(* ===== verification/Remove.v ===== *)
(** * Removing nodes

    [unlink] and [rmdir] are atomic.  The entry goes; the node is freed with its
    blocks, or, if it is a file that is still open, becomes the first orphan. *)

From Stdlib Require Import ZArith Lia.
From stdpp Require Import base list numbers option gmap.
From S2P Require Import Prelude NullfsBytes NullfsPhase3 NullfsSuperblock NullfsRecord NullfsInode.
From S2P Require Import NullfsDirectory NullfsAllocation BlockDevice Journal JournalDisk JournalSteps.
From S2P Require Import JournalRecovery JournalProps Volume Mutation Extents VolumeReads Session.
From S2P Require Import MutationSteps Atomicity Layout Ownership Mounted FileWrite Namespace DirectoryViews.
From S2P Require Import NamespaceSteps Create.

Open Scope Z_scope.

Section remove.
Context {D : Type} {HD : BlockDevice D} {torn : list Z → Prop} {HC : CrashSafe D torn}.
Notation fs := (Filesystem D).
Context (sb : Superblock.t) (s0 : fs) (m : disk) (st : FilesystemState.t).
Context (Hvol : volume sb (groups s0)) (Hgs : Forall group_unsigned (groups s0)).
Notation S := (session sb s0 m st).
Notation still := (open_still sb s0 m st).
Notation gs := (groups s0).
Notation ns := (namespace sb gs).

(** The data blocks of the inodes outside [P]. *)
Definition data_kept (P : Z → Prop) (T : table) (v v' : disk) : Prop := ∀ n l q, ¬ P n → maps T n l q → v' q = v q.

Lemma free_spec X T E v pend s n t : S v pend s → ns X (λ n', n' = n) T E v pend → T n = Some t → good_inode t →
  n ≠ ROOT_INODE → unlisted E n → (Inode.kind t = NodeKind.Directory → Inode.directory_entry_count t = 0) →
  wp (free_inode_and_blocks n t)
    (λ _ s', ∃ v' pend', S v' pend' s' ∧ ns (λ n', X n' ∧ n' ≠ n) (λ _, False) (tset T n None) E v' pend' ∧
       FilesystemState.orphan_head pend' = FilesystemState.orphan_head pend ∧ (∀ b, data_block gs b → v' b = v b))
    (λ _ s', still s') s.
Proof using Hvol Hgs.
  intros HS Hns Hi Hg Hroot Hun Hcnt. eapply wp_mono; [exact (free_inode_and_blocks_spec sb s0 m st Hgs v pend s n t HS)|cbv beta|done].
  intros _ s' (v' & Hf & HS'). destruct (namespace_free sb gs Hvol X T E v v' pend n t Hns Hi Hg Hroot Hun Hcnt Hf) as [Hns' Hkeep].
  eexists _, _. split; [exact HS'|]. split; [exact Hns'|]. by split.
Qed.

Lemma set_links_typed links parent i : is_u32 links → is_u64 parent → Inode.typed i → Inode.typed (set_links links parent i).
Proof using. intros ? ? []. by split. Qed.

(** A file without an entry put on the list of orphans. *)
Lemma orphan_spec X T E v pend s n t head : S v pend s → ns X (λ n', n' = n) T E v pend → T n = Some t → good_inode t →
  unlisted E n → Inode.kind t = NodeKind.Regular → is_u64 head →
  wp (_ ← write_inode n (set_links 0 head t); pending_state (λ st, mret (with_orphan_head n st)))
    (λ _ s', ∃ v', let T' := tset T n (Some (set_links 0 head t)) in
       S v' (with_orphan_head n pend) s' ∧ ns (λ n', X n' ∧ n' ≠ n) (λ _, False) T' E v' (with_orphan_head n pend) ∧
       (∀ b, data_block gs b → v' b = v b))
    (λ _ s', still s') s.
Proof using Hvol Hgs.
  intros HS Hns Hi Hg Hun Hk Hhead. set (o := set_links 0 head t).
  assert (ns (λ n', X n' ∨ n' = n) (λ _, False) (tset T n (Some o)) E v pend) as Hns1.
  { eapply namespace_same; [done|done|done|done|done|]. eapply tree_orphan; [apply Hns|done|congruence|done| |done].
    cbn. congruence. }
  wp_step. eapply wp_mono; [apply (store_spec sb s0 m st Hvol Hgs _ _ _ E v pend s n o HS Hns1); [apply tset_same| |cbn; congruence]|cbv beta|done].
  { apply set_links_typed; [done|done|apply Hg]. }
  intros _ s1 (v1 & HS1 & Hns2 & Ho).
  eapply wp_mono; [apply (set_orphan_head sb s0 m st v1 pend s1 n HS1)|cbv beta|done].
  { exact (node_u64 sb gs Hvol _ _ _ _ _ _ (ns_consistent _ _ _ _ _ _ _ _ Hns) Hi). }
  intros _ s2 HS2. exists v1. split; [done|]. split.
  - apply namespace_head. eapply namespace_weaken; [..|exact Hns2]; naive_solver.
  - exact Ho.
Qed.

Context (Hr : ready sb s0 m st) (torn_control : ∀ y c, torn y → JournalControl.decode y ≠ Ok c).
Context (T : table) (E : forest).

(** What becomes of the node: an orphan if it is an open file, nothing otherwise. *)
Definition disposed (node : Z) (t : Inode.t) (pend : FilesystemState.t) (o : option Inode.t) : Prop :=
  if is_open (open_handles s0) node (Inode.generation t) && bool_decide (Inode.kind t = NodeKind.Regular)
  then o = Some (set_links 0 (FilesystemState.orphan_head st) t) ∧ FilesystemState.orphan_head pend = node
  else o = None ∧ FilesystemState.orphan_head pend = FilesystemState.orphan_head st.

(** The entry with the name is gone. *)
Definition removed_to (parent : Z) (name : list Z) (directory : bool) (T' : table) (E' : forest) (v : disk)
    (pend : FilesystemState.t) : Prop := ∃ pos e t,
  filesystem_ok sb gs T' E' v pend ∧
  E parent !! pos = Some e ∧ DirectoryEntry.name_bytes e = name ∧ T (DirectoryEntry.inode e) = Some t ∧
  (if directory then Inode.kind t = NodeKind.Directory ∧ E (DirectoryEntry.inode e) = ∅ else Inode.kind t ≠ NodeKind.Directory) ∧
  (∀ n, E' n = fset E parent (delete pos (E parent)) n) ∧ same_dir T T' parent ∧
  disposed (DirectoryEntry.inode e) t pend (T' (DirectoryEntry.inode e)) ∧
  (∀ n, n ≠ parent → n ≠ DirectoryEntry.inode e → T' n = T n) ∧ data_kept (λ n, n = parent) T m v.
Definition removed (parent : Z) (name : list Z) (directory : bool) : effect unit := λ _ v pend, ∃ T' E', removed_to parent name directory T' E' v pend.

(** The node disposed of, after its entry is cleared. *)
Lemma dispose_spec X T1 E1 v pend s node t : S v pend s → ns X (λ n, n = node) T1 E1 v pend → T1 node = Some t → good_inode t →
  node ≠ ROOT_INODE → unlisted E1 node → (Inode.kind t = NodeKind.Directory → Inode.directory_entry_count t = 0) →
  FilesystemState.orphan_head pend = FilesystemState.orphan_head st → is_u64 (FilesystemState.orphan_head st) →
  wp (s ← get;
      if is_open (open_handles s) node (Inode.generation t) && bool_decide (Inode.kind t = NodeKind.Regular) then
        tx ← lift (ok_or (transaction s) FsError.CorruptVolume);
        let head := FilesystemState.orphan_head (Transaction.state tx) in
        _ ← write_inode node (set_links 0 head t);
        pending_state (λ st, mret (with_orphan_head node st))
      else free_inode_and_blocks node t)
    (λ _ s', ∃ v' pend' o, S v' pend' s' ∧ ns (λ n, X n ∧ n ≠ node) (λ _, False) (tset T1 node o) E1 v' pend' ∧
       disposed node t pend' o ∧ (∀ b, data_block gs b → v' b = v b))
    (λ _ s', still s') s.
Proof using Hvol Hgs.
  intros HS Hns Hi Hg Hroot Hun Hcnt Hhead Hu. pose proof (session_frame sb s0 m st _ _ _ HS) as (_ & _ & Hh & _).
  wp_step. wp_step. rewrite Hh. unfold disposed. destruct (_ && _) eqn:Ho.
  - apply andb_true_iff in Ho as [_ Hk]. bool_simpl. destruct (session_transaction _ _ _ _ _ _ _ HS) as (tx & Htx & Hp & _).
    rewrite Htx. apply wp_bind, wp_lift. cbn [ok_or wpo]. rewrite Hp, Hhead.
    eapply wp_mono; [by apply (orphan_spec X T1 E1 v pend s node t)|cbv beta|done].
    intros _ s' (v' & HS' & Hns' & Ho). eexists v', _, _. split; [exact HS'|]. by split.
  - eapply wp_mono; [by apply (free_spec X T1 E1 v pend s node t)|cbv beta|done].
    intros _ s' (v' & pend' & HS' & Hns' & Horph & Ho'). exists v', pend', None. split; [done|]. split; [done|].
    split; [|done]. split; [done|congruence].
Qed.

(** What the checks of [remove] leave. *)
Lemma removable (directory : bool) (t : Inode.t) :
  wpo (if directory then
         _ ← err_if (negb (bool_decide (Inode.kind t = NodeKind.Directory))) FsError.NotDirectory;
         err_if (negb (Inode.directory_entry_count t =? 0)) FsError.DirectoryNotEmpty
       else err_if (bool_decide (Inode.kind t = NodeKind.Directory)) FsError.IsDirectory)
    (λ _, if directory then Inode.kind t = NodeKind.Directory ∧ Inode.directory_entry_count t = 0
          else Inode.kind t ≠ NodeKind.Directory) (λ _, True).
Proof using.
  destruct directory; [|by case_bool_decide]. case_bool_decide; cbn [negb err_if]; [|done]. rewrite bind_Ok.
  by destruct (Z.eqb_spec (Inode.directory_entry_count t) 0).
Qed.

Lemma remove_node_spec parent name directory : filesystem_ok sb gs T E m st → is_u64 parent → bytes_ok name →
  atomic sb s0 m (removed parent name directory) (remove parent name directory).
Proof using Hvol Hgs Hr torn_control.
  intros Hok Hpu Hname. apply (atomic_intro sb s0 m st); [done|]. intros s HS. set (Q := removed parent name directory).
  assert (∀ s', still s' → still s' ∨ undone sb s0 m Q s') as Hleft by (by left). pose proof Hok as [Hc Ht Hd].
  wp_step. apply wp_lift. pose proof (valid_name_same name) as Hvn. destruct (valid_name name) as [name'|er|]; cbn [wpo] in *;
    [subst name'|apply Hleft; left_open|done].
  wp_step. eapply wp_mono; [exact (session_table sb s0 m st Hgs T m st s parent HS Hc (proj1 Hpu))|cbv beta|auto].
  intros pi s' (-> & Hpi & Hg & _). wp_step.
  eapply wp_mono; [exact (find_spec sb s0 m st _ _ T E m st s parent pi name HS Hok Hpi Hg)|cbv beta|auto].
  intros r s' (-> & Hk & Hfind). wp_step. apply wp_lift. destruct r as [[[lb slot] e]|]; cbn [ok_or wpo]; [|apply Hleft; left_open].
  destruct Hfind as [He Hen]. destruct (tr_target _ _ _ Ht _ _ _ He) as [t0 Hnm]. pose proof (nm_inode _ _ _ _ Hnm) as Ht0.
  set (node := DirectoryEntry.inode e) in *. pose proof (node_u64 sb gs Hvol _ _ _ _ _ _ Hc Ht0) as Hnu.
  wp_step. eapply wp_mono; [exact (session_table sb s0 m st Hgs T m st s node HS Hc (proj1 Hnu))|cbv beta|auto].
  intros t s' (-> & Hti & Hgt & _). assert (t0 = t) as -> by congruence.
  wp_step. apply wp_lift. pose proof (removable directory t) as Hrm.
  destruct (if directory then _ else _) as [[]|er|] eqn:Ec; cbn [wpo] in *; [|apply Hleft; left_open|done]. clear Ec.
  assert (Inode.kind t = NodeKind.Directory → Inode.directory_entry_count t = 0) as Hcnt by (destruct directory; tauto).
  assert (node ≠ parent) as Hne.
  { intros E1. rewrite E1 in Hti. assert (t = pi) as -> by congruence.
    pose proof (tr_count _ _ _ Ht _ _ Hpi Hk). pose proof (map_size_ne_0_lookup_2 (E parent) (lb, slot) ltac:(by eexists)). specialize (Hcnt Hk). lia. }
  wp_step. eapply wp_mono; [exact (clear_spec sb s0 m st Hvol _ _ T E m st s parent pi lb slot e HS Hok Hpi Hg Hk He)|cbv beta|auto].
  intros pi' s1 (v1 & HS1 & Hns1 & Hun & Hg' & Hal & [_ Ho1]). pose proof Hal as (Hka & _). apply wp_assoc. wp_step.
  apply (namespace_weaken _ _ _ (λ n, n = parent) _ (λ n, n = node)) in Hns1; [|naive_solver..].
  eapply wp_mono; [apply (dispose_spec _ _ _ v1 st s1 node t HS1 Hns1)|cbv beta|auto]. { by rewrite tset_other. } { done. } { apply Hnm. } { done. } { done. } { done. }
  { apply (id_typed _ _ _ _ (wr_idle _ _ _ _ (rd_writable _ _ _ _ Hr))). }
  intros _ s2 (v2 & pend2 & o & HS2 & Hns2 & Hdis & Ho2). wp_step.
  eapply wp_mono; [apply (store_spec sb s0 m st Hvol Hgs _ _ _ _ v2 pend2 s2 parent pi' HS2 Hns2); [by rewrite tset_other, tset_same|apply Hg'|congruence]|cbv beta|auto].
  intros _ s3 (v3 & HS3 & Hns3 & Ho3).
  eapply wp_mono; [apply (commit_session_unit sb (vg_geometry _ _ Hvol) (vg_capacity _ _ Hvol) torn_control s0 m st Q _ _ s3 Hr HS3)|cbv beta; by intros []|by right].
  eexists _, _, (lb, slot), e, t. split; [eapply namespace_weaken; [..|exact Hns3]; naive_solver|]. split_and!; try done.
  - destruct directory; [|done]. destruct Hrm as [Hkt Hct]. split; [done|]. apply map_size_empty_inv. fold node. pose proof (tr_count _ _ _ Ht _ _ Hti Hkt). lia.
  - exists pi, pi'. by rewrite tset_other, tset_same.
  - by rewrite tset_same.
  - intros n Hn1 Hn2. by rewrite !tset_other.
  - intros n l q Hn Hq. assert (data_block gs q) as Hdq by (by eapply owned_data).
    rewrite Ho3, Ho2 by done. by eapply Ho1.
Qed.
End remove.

===

Look above for the line holding "Lemma remove_node_spec parent" and the line holding "intros pi s' (-> & Hpi & Hg & _). wp_step.". Retype both, and every line between them, word for word and nothing else.

Lemma remove_node_spec parent name directory : filesystem_ok sb gs T E m st → is_u64 parent → bytes_ok name →
  atomic sb s0 m (removed parent name directory) (remove parent name directory).
Proof using Hvol Hgs Hr torn_control.
  intros Hok Hpu Hname. apply (atomic_intro sb s0 m st); [done|]. intros s HS. set (Q := removed parent name directory).
  assert (∀ s', still s' → still s' ∨ undone sb s0 m Q s') as Hleft by (by left). pose proof Hok as [Hc Ht Hd].
  wp_step. apply wp_lift. pose proof (valid_name_same name) as Hvn. destruct (valid_name name) as [name'|er|]; cbn [wpo] in *;
    [subst name'|apply Hleft; left_open|done].
  wp_step. eapply wp_mono; [exact (session_table sb s0 m st Hgs T m st s parent HS Hc (proj1 Hpu))|cbv beta|auto].
  intros pi s' (-> & Hpi & Hg & _). wp_step.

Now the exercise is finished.